Regardless of the size of the database, however, it is true that…

…the database organically declines by 22.5% per year. (source Hubspot )

So it is vital to infuse “fresh blood” into it continually.

2. Openness of emails

The ratio of people who open your emails is a fundamental metric of the performance of email marketing. You know straight immediately whether your campaign was successful or not.

Although we will never obtain 100% openness, we should absolutely not be pleased with its continual deterioration.

Openness varies from field to field, but such healthy openness begins around 20%. Over 30% of you are already doing something good. However, some of our customers have an openness of above 40%. And they have tens of thousands of contacts in their database.

Increasing openness over the long run implies that people desire to receive emails from you. It’s not simply about eliminating those who don’t open them. But this may be a shortcut if you want to attain that objective tomorrow.

3. Clicks and engagement

If they don’t click, they won’t purchase. We just cannot get around this truth.

Registering your message and replying to what you tell me are two separate things.

You can send out a photo newsletter. Half the database will view it, exclaim, “Wow”, and then watch another “very hilarious” video.

With email, we goal to generate a response in people. Whether it is a response in the form of a comment (preferably positive), forwarding an email or, ideally, a click-through to the sites.

Getting people to click isn’t merely an issue of urgency. A discount today, one in the morning, another in the evening, a discount tomorrow, another discount the day after tomorrow. It works for sales, but it also “screws” a lot of people. (Actually, that’s precisely what they say.)

Come up with innovative methods to boost click-throughs to push your recipients to perform that really tough swipe at least once a month.

4. Business outcomes

Why do you conduct email marketing? Probably not for you to send emails.

That may be the cause for the assistant who clicks “Send” on a Friday afternoon and then runs to the bar. But this is surely not the reason why you, as a firm, perform email marketing or any other type of marketing.

If you want “more to be known” about you, go back to the first two sections. Or rather, to the 80s, when agencies flaunted virtual reach figures.

Email marketing has a direct influence on orders, sales and financial success for most organizations that do it well.

Here, for many companies, the first goal will be “Set up measurement”. The impact of email marketing on sales is not so easy to measure.

Only then can we speak about how much more you want to make from email this year. This is the key goal that should interest every marketer, if not the director.

5. More emails (that people read)

 I saved the best goal for last. This is a goal that is essential to us at Financebode. It is easy, yet at the same time, quite tough.

What is more?

  • A couple of times a month?
  • Several times a week?
  • Several times a day? Yes, such firms also exist.

Imagine for a minute that you write every day. Every day an email goes out with your name or the name of your brand.

What would you write about?

Unless you’re a totally impersonal organization, I bet there are people who would read an email from you every day.

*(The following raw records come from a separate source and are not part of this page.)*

(* ===== verification/Checks.v ===== *)
(** * Checks: the repository's own checks, [scripts/check_bump_preview.py],
    [scripts/check-contracts.py], [scripts/check-license.py], [scripts/write-build-provenance.py]

    Small scripts run in continuous integration.  Files, digests, the TOML and JSON readers
    and the programs they start are parameters. *)

From S2P Require Import Prelude Json.

Definition AssertionError : exn := OtherError "AssertionError".
Definition assert_ (b : bool) : result () := if b then Ok () else Raise AssertionError.

(** [value[key]]. *)
Definition item (key : string) (value : json) : result json :=
  match value with
  | JObj d => match od_get key d with Some v => Ok v | None => Raise KeyError end
  | _ => Raise TypeError
  end.

(** [value[k1][k2]...]. *)
Definition path_item (keys : list string) (value : json) : result json := foldl (λ v k, let! v := v in item k v) (Ok value) keys.

(** [needle in value]. *)
Definition member (needle : string) (value : json) : result bool :=
  match value with
  | JObj d => Ok (bool_decide (od_get needle d ≠ None))
  | JList l => Ok (existsb (λ v, match v with JStr s => bool_decide (s = needle) | _ => false end) l)
  | JStr s => Ok (contains needle s)
  | _ => Raise TypeError
  end.

(** ** The bump preview *)

Definition NO_COMMITS_EXIT : Z := 3.
Definition NO_COMMITS_MARKERS : list string := ["[NO_COMMITS_FOUND]"; "No new commits found."].
Definition RELEASE_GAP_EXIT : Z := 16.
Definition RELEASE_GAP_MARKERS : list string :=
  ["bump: version "; "tag to create: v"; "increment detected: "; "No tag found to do an incremental changelog"].
Definition NOT_ELIGIBLE_EXIT : Z := 21.
Definition NOT_ELIGIBLE_MARKERS : list string :=
  ["[NO_COMMITS_TO_BUMP]"; "The commits found are not eligible to be bumped"].

Definition all_in (markers : list string) (output : string) : bool := forallb (λ m, contains m output) markers.

Definition accepted_result (returncode : Z) (output : string) : bool :=
  (returncode =? 0)
  || ((returncode =? NO_COMMITS_EXIT) && all_in NO_COMMITS_MARKERS output)
  || ((returncode =? RELEASE_GAP_EXIT) && all_in RELEASE_GAP_MARKERS output)
  || ((returncode =? NOT_ELIGIBLE_EXIT) && all_in NOT_ELIGIBLE_MARKERS output).

(** [main]: the status, from the exit code and the two outputs of Commitizen. *)
Definition bump_status (returncode : Z) (stdout stderr : string) : Z :=
  if accepted_result returncode (stdout +:+ String "010" stderr) then 0 else returncode.

(** The check passes exactly on a state it accepts, and hides no other failure: a status that is
    not 0 is Commitizen's own. *)
Theorem bump_status_honest returncode stdout stderr :
  (bump_status returncode stdout stderr = 0 ↔ accepted_result returncode (stdout +:+ String "010" stderr) = true) ∧
  (bump_status returncode stdout stderr ≠ 0 → bump_status returncode stdout stderr = returncode).
Proof.
  unfold bump_status. destruct (accepted_result _ _) eqn:Ha; [done|]. split; [|done]. split; [|done]. intros ->.
  discriminate Ha.
Qed.

Example no_commits_accepted :
  bump_status 3 "No new commits found." "[NO_COMMITS_FOUND]" = 0 ∧ bump_status 3 "" "[NO_COMMITS_FOUND]" = 3.
Proof. split; reflexivity. Qed.

(** ** Contracts and pins *)

Section contracts.
Context (bytes : Type) (read_bytes : string → result bytes) (sha256 : bytes → string) (read_json read_toml : string → result json).

Definition digest (path : string) : result json := let! b := read_bytes path in Ok (JStr (sha256 b)).

(** [assert left == right], on texts and numbers. *)
Definition same (left_ right_ : json) : bool :=
  match left_, right_ with
  | JStr a, JStr b => bool_decide (a = b)
  | JInt a, JInt b => a =? b
  | JBool a, JInt b | JInt b, JBool a => (if a then 1 else 0) =? b
  | JBool a, JBool b => Bool.eqb a b
  | JNull, JNull => true
  | _, _ => false
  end.

Definition assert_same (left_ right_ : result json) : result () :=
  let! a := left_ in let! b := right_ in assert_ (same a b).

Definition check_contracts : result () :=
  let! catalog_source := read_json "contracts/catalog-events/v1/source.json" in
  let! persistence_source := read_json "contracts/persistence/v1/source.json" in
  let! compatibility := read_json "contracts/persistence/v1/compatibility.json" in
  let! runtime_source := read_json "contracts/runtime/v1/source.json" in
  let! pyproject := read_toml "pyproject.toml" in
  let! _ := assert_same (digest "contracts/catalog-events/v1/contract.json") (item "contract_sha256" catalog_source) in
  let! _ := assert_same (digest "tableinator/catalog_contract.py") (item "binding_sha256" catalog_source) in
  let! _ := assert_same (digest "contracts/persistence/v1/compatibility.json") (item "contract_sha256" persistence_source) in
  let! _ := assert_same (item "contract" compatibility) (Ok (JStr "groovemap.persistence")) in
  let! _ := assert_same (item "version" compatibility) (Ok (JInt 1)) in
  let! graph_schema := item "graph_schema" compatibility in
  let! declared := member "property_graph" graph_schema in
  let! _ := assert_ (negb declared) in
  let! _ := assert_same (path_item ["application_runtime"; "tested_version"] compatibility) (Ok (JStr "0.1.0")) in
  let! runtime_dependency := path_item ["tool"; "uv"; "sources"; "groovemap-runtime"] pyproject in
  let! _ := assert_same (item "package" runtime_source) (Ok (JStr "groovemap-runtime")) in
  let! _ := assert_same (item "version" runtime_source) (path_item ["application_runtime"; "tested_version"] compatibility) in
  let! _ := assert_same (item "rev" runtime_dependency) (item "source_commit" runtime_source) in
  let! schema_dependency := path_item ["tool"; "uv"; "sources"; "groovemap-database-schema"] pyproject in
  assert_same (item "rev" schema_dependency) (item "producer_commit" persistence_source).

Lemma assert_same_ok a b : assert_same a b = Ok () → ∃ x y, a = Ok x ∧ b = Ok y ∧ same x y = true.
Proof.
  unfold assert_same. destruct a as [x|], b as [y|]; cbn [bind]; try done. destruct (same x y) eqn:E; [|done]. eauto.
Qed.

(** When the check passes, the vendored contracts have the digests their sources promise and the
    pins of both dependencies are the commits the contracts were made from. *)
Theorem contracts_pinned :
  check_contracts = Ok () →
  (∃ b d source, read_bytes "contracts/catalog-events/v1/contract.json" = Ok b ∧
     read_json "contracts/catalog-events/v1/source.json" = Ok source ∧ item "contract_sha256" source = Ok d ∧
     same (JStr (sha256 b)) d = true) ∧
  (∃ pyproject source pin commit, read_toml "pyproject.toml" = Ok pyproject ∧
     read_json "contracts/persistence/v1/source.json" = Ok source ∧
     path_item ["tool"; "uv"; "sources"; "groovemap-database-schema"; "rev"] pyproject = Ok pin ∧
     item "producer_commit" source = Ok commit ∧ same pin commit = true).
Proof.
  unfold check_contracts. intros Hc.
  apply bind_ok in Hc as (catalog & Hcatalog & Hc). apply bind_ok in Hc as (persistence & Hpersistence & Hc).
  apply bind_ok in Hc as (compatibility & _ & Hc). apply bind_ok in Hc as (runtime & _ & Hc).
  apply bind_ok in Hc as (pyproject & Hproject & Hc). apply bind_ok in Hc as ([] & Hdigest & Hc).
  do 4 apply bind_ok in Hc as (_ & _ & Hc). apply bind_ok in Hc as (graph_schema & _ & Hc).
  apply bind_ok in Hc as (declared & _ & Hc). do 2 apply bind_ok in Hc as (_ & _ & Hc).
  apply bind_ok in Hc as (dependency & _ & Hc). do 3 apply bind_ok in Hc as (_ & _ & Hc).
  apply bind_ok in Hc as (schema & Hschema & Hc). apply assert_same_ok in Hc as (pin & commit & Hpin & Hcommit & Hsame). split.
  - apply assert_same_ok in Hdigest as (x & d & Hx & Hd & Hxd). apply bind_ok in Hx as (b & Hb & [= <-]). by exists b, d, catalog.
  - exists pyproject, persistence, pin, commit. split_and!; try done.
    change (path_item ["tool"; "uv"; "sources"; "groovemap-database-schema"; "rev"] pyproject)
      with (let! v := path_item ["tool"; "uv"; "sources"; "groovemap-database-schema"] pyproject in item "rev" v).
    rewrite Hschema. exact Hpin.
Qed.
End contracts.

(** ** License and version *)

Definition quote : ascii := "034".

(** The text up to the first quote, and what follows that quote. *)
Fixpoint until_quote (text : string) : option (string * string) :=
  match text with
  | "" => None
  | String c rest =>
      if Ascii.eqb c quote then Some ("", rest)
      else match until_quote rest with Some (word, after) => Some (String c word, after) | None => None end
  end.

Fixpoint drop_prefix (prefix text : string) : option string :=
  match prefix, text with
  | "", _ => Some text
  | String a prefix, String b text => if Ascii.eqb a b then drop_prefix prefix text else None
  | _, "" => None
  end.

Definition version_prefix : string := "__version__ = " +:+ String quote "".

(** The pattern of the version line, matched at the start of [text]: the group. *)
Definition version_here (text : string) : option string :=
  match drop_prefix version_prefix text with
  | Some rest =>
      match until_quote rest with
      | Some (word, after) =>
          if bool_decide (word = "") then None
          else match after with
               | "" => Some word
               | String c _ => if Ascii.eqb c "010" then Some word else None
               end
      | None => None
      end
  | None => None
  end.

(** [re.search] with [re.MULTILINE]: the first line start where the pattern matches. *)
Fixpoint search_lines (at_start : bool) (text : string) : option string :=
  match (if at_start then version_here text else None) with
  | Some word => Some word
  | None => match text with "" => None | String c rest => search_lines (Ascii.eqb c "010") rest end
  end.

Definition newline : string := String "010" "".

Section license.
Context (read_text : string → result string) (read_toml : string → result json).

Definition check_license : result () :=
  let! pyproject := read_toml "pyproject.toml" in
  let! project := item "project" pyproject in
  let! init := read_text "tableinator/__init__.py" in
  match search_lines true init with
  | None => Raise AssertionError
  | Some version =>
      let! _ := assert_same (item "license" project) (Ok (JStr "MIT")) in
      let! _ := assert_same (item "version" project) (Ok (JStr version)) in
      let! license := read_text "LICENSE" in
      assert_ (String.prefix ("MIT License" +:+ newline) license)
  end.

(** When the check passes the package's two versions are the same text. *)
Theorem versions_agree :
  check_license = Ok () →
  ∃ pyproject init version, read_toml "pyproject.toml" = Ok pyproject ∧ read_text "tableinator/__init__.py" = Ok init ∧
    search_lines true init = Some version ∧ path_item ["project"; "version"] pyproject = Ok (JStr version).
Proof.
  unfold check_license. intros Hc. apply bind_ok in Hc as (pyproject & Hp & Hc). apply bind_ok in Hc as (project & Hproject & Hc).
  apply bind_ok in Hc as (init & Hinit & Hc). destruct (search_lines true init) as [version|] eqn:Hv; [|done].
  apply bind_ok in Hc as ([] & _ & Hc). apply bind_ok in Hc as ([] & Hsame & _).
  apply assert_same_ok in Hsame as (x & y & Hx & [= <-] & Hxy). exists pyproject, init, version. split_and!; try done.
  change (path_item ["project"; "version"] pyproject) with (let! v := item "project" pyproject in item "version" v).
  rewrite Hproject. cbn [bind]. rewrite Hx. destruct x; try done. simpl in Hxy. by apply bool_decide_eq_true in Hxy as ->.
Qed.
End license.

Example version_found :
  search_lines true ("x" +:+ newline +:+ version_prefix +:+ "1.2" +:+ String quote newline) = Some "1.2". Proof. reflexivity. Qed.
Example version_not_first :
  search_lines true ("# " +:+ version_prefix +:+ "1.2" +:+ String quote newline) = None. Proof. reflexivity. Qed.

(** ** Provenance *)

(** [path.suffix] of a file name. *)
Fixpoint last_dot (name : string) : option string :=
  match name with
  | "" => None
  | String c rest =>
      match last_dot rest with
      | Some suffix => Some suffix
      | None => if Ascii.eqb c "." then Some name else None
      end
  end.
Definition suffix (name : string) : string :=
  match name with
  | "" => ""
  | String _ rest => match last_dot rest with Some s => if bool_decide (s = ".") then "" else s | None => "" end
  end.

Section provenance.
Context (bytes : Type) (read_bytes : string → result bytes) (sha256 : bytes → string).
(** The names in [dist], and the answer of [git rev-parse HEAD]. *)
Context (listing : list string) (git : option (result string)) (python : string).

Definition artifacts : list string :=
  filter (λ name, bool_decide (suffix name = ".gz") || bool_decide (suffix name = ".whl")) (sort_by String.leb listing).

Definition provenance : result json :=
  match git with
  | None => Raise RuntimeError
  | Some answer =>
      let! commit := answer in
      let! entries := map_result (λ name, let! b := read_bytes name in
                                     Ok (JObj [("name", JStr name); ("sha256", JStr (sha256 b))])) artifacts in
      Ok (JObj [("artifacts", JList entries); ("builder", JStr "scripts/release-dry-run.sh"); ("commit", JStr (py_strip commit));
                ("python", JStr (default "" (head (py_split python))));
                ("repository", JStr "https://github.com/groovemap-music/discogs-sql-loader")])
  end.
End provenance.

Example suffixes : suffix <$> ["a.tar.gz"; "b.whl"; ".gz"; "c."; "provenance.json"] = [".gz"; ".whl"; ""; ""; ".json"].
Proof. reflexivity. Qed.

They are a minority—no question about it. But forsake the goal of satisfying everyone. Better pay attention more regularly to people who are worth it.

Of course, sending daily (or otherwise “more” frequent) emails to everyone may not be a smart idea. There are people who will dump it on your head, and at the same time, they might be your client.

That’s why it makes sense to separate your database. Give alternatives to people who wish to know more. Let even people who don’t want more unsubscribe from a given subject, etc.

Such segmentation is natural in chatbots but also achievable in email. And your database will thank you for it.

Conclusion

Goals are not assumptions. If you realize that a goal no longer fits you, modify it. Just be sure that the change is not due to procrastination.

Goals are not self-defeating. Whether you set one or all of the objectives I’ve recommended or pick your own, establishing them alone does not ensure you will accomplish them.

Put your objective in a conspicuous area and return to it often. This is the only way to ensure that it truly becomes a reality.